__Data for processing__:
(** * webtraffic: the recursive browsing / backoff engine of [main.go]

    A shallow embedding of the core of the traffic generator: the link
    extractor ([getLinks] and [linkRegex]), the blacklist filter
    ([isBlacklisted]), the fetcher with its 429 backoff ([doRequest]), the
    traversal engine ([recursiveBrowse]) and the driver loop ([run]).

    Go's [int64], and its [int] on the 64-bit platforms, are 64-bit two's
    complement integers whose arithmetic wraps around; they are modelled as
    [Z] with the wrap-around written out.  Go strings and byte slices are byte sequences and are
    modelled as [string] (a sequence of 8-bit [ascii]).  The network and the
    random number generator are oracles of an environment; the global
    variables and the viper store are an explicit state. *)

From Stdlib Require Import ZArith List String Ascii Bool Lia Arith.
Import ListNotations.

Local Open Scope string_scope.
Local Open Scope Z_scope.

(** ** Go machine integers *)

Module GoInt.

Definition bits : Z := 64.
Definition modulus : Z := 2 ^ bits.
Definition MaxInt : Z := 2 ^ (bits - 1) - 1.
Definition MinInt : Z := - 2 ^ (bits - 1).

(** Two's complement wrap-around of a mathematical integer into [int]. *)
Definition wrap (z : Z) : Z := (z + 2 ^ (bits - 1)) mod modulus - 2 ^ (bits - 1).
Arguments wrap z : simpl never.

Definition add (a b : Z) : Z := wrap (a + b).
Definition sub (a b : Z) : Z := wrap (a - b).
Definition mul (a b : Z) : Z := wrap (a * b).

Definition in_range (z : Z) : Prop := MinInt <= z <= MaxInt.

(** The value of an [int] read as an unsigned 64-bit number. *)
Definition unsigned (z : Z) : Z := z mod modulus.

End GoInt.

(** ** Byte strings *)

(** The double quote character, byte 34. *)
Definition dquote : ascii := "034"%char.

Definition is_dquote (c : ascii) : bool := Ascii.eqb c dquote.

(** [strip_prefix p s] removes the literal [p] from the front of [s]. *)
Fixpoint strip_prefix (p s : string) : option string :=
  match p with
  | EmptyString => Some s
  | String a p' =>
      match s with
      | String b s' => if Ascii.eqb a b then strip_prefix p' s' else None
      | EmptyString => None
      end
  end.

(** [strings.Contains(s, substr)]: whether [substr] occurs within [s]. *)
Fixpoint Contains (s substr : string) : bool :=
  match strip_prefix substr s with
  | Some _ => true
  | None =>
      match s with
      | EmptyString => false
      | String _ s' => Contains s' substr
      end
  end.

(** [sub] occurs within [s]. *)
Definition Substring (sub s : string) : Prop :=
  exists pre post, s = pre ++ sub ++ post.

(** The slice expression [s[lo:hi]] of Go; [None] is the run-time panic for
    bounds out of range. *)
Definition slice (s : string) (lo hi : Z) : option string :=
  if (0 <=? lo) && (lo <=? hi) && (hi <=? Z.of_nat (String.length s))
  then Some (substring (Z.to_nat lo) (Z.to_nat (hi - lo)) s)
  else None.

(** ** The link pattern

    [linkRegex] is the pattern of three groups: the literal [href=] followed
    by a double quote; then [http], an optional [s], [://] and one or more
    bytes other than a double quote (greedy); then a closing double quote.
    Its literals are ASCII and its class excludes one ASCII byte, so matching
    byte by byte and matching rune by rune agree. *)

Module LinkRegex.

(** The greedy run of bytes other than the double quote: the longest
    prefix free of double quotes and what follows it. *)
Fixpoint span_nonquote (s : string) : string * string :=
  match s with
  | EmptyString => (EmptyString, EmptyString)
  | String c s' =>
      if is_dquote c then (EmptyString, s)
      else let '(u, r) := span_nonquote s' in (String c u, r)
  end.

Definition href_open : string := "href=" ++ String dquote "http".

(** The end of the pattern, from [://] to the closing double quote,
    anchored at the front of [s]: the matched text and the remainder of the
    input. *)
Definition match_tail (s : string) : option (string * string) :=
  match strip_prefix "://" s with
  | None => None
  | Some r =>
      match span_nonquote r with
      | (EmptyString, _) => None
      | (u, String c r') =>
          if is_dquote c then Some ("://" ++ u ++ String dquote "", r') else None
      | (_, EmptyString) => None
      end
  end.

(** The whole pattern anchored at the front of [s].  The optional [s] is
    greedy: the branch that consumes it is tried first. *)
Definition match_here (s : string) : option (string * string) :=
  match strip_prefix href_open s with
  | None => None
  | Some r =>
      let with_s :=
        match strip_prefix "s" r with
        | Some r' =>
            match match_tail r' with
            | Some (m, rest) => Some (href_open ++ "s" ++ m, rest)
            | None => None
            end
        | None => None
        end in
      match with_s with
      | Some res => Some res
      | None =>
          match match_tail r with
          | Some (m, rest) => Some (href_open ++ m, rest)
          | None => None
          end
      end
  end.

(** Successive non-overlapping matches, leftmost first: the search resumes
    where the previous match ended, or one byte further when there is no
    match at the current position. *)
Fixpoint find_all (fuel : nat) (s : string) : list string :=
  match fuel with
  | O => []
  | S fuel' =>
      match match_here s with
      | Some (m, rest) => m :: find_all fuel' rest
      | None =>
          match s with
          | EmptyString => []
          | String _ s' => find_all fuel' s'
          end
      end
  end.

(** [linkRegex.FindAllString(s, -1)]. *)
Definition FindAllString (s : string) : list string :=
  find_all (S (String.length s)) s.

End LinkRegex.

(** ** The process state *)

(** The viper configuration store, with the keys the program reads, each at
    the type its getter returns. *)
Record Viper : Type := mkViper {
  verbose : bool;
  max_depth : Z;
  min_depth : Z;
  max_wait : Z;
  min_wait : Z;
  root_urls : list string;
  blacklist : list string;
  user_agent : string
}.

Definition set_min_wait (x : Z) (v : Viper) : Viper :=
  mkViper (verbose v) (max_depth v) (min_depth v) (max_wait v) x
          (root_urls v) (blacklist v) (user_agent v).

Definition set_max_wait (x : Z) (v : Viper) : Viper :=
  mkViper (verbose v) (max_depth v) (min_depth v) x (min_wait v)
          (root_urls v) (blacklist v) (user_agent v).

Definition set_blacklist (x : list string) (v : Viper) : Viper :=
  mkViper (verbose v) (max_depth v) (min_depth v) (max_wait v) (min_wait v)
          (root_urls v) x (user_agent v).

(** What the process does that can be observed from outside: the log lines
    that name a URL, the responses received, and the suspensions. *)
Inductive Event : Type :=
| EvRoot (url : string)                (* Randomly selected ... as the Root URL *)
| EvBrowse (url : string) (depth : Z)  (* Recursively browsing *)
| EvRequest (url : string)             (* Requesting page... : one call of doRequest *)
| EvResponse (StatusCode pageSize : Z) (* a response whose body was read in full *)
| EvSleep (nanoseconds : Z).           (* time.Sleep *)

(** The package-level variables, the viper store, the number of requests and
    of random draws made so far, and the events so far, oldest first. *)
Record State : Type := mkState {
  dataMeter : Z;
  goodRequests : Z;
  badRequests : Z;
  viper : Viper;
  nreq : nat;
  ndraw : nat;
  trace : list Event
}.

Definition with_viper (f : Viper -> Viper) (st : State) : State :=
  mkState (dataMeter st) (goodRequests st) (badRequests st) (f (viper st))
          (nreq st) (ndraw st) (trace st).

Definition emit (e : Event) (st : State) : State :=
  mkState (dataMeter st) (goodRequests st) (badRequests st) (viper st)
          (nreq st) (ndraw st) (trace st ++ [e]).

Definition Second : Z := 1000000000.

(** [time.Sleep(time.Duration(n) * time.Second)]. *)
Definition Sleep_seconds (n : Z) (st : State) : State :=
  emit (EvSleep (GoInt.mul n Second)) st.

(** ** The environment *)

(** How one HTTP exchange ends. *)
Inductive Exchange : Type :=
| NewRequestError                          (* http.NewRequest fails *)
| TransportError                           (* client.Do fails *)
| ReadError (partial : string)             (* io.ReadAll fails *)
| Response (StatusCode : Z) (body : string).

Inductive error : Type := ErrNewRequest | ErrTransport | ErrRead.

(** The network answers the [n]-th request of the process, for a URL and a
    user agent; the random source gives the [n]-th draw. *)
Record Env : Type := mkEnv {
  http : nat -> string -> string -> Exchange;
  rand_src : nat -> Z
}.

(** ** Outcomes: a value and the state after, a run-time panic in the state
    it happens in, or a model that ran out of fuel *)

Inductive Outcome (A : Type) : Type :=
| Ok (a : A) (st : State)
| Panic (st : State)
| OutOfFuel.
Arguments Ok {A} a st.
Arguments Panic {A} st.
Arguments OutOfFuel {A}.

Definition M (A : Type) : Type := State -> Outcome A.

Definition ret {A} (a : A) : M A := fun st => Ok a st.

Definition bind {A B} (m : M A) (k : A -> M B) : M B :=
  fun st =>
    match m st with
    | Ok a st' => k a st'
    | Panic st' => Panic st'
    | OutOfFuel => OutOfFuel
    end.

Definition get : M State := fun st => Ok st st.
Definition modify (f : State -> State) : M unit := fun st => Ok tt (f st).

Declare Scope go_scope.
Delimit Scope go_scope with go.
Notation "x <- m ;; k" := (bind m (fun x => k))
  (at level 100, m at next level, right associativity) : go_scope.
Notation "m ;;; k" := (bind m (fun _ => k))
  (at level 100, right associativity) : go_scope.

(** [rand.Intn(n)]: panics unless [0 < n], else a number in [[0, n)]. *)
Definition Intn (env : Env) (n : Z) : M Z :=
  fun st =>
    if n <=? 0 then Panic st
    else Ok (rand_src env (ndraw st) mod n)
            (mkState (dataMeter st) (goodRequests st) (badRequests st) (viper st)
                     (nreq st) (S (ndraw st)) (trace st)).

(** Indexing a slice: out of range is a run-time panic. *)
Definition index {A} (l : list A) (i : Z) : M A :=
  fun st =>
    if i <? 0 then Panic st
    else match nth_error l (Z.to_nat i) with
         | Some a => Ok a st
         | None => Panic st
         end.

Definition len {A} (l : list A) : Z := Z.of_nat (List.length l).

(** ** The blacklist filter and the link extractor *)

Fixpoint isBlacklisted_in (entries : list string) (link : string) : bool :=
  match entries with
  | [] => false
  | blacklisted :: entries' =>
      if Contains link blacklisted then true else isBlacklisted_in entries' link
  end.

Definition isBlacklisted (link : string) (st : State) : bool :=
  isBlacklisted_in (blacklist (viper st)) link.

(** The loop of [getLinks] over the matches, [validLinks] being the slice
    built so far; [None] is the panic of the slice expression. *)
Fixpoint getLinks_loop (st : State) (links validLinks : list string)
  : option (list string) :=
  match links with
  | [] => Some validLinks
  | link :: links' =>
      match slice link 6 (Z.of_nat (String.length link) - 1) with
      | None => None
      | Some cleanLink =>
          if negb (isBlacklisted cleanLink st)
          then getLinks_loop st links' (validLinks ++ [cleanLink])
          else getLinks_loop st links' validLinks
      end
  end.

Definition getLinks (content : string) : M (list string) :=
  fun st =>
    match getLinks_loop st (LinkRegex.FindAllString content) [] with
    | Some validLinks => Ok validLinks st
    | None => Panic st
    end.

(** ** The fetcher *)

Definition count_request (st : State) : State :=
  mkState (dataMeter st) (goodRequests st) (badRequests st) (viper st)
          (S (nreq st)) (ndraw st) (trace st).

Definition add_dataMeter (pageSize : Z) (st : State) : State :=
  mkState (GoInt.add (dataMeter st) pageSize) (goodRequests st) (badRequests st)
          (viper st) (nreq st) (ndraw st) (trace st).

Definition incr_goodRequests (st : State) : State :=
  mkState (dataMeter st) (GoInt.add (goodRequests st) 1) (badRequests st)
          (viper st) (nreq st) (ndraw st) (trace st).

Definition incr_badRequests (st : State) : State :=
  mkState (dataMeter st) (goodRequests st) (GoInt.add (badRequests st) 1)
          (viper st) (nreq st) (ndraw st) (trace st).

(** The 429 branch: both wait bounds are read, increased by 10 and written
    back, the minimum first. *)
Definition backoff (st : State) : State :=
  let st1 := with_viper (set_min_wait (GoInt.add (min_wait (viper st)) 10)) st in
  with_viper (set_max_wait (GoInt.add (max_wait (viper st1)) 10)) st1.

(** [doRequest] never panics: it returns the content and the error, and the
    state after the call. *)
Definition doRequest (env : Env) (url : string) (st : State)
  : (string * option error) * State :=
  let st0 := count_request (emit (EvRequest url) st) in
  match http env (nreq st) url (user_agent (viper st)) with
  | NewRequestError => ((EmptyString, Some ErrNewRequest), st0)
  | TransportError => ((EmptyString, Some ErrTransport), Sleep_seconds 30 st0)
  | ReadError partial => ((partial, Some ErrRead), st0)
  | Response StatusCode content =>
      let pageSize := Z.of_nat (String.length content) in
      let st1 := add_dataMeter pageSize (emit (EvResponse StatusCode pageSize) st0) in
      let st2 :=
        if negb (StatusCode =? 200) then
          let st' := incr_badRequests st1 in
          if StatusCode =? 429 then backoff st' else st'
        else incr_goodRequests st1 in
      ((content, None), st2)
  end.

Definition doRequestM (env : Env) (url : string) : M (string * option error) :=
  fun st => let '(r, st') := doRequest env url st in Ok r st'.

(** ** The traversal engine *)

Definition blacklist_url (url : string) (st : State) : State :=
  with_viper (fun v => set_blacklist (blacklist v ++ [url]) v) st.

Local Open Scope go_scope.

==

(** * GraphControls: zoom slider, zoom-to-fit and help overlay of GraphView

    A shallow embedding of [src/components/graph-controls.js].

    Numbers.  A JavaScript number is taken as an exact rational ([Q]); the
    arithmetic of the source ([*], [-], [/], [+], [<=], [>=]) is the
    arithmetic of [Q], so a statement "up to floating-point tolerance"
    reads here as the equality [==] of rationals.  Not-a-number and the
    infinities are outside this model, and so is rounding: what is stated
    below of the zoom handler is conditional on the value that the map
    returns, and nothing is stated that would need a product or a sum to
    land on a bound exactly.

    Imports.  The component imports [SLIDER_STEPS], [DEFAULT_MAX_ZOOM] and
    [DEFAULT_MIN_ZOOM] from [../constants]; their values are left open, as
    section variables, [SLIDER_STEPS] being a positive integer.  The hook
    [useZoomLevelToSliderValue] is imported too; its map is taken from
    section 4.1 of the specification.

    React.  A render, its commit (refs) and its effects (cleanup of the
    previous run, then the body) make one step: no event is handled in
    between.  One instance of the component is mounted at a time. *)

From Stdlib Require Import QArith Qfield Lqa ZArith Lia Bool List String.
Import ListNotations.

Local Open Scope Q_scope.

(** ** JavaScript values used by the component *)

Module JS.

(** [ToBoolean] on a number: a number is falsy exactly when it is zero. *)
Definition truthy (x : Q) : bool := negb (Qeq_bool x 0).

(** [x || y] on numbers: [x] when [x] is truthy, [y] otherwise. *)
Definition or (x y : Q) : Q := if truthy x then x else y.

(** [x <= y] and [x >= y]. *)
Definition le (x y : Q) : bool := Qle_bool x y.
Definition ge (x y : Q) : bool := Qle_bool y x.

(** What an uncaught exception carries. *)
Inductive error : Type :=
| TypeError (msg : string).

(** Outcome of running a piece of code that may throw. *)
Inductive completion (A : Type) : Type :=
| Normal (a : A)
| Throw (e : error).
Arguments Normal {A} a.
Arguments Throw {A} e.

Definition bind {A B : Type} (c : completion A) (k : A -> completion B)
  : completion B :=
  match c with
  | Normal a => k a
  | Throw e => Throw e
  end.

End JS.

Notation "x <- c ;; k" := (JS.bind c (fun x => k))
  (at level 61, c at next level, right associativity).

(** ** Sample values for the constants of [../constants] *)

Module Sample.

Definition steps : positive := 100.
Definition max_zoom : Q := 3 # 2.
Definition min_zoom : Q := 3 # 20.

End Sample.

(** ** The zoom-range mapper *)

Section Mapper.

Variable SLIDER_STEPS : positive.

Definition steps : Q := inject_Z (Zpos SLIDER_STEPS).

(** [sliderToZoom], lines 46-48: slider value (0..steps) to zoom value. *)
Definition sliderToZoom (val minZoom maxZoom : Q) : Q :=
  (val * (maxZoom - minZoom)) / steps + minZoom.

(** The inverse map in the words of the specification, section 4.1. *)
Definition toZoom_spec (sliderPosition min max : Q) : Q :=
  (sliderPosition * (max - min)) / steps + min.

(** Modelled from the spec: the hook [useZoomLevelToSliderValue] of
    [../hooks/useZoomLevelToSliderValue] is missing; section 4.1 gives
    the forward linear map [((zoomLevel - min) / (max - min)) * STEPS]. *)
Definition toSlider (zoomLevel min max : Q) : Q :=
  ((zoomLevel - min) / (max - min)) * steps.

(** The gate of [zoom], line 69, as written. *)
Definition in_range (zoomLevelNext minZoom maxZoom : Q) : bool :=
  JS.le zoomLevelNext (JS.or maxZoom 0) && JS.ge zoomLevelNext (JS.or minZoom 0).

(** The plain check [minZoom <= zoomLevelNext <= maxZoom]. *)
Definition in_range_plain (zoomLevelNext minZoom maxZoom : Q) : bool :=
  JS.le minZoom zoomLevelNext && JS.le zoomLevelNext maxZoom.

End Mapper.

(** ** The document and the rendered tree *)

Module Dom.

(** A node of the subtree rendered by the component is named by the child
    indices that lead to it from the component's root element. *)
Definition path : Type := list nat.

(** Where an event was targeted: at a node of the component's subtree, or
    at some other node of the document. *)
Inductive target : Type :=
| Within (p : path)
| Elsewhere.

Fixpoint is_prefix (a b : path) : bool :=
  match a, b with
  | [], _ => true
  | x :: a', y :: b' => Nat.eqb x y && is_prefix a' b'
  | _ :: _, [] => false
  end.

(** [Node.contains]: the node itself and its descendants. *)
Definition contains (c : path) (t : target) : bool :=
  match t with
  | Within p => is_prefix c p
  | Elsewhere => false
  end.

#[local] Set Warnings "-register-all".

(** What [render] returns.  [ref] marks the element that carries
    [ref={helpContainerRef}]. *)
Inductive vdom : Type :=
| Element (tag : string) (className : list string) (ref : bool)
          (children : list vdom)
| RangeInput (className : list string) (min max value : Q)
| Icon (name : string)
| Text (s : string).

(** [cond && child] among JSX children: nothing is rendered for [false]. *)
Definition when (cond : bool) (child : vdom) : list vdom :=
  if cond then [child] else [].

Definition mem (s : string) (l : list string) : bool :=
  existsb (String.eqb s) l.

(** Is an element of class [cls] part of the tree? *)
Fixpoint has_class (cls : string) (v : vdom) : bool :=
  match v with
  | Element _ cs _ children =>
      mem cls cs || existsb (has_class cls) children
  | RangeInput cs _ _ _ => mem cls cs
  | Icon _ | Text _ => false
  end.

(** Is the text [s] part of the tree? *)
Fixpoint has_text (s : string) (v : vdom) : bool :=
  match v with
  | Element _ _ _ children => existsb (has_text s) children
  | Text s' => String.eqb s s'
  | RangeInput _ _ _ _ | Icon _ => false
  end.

__Task details__: An exact copy of the lines above between the line holding "Fixpoint Contains (s" and the line holding "(** The end", inclusive, is the whole answer.

__Output below__:
Fixpoint Contains (s substr : string) : bool :=
  match strip_prefix substr s with
  | Some _ => true
  | None =>
      match s with
      | EmptyString => false
      | String _ s' => Contains s' substr
      end
  end.

(** [sub] occurs within [s]. *)
Definition Substring (sub s : string) : Prop :=
  exists pre post, s = pre ++ sub ++ post.

(** The slice expression [s[lo:hi]] of Go; [None] is the run-time panic for
    bounds out of range. *)
Definition slice (s : string) (lo hi : Z) : option string :=
  if (0 <=? lo) && (lo <=? hi) && (hi <=? Z.of_nat (String.length s))
  then Some (substring (Z.to_nat lo) (Z.to_nat (hi - lo)) s)
  else None.

(** ** The link pattern

    [linkRegex] is the pattern of three groups: the literal [href=] followed
    by a double quote; then [http], an optional [s], [://] and one or more
    bytes other than a double quote (greedy); then a closing double quote.
    Its literals are ASCII and its class excludes one ASCII byte, so matching
    byte by byte and matching rune by rune agree. *)

Module LinkRegex.

(** The greedy run of bytes other than the double quote: the longest
    prefix free of double quotes and what follows it. *)
Fixpoint span_nonquote (s : string) : string * string :=
  match s with
  | EmptyString => (EmptyString, EmptyString)
  | String c s' =>
      if is_dquote c then (EmptyString, s)
      else let '(u, r) := span_nonquote s' in (String c u, r)
  end.

Definition href_open : string := "href=" ++ String dquote "http".

(** The end of the pattern, from [://] to the closing double quote,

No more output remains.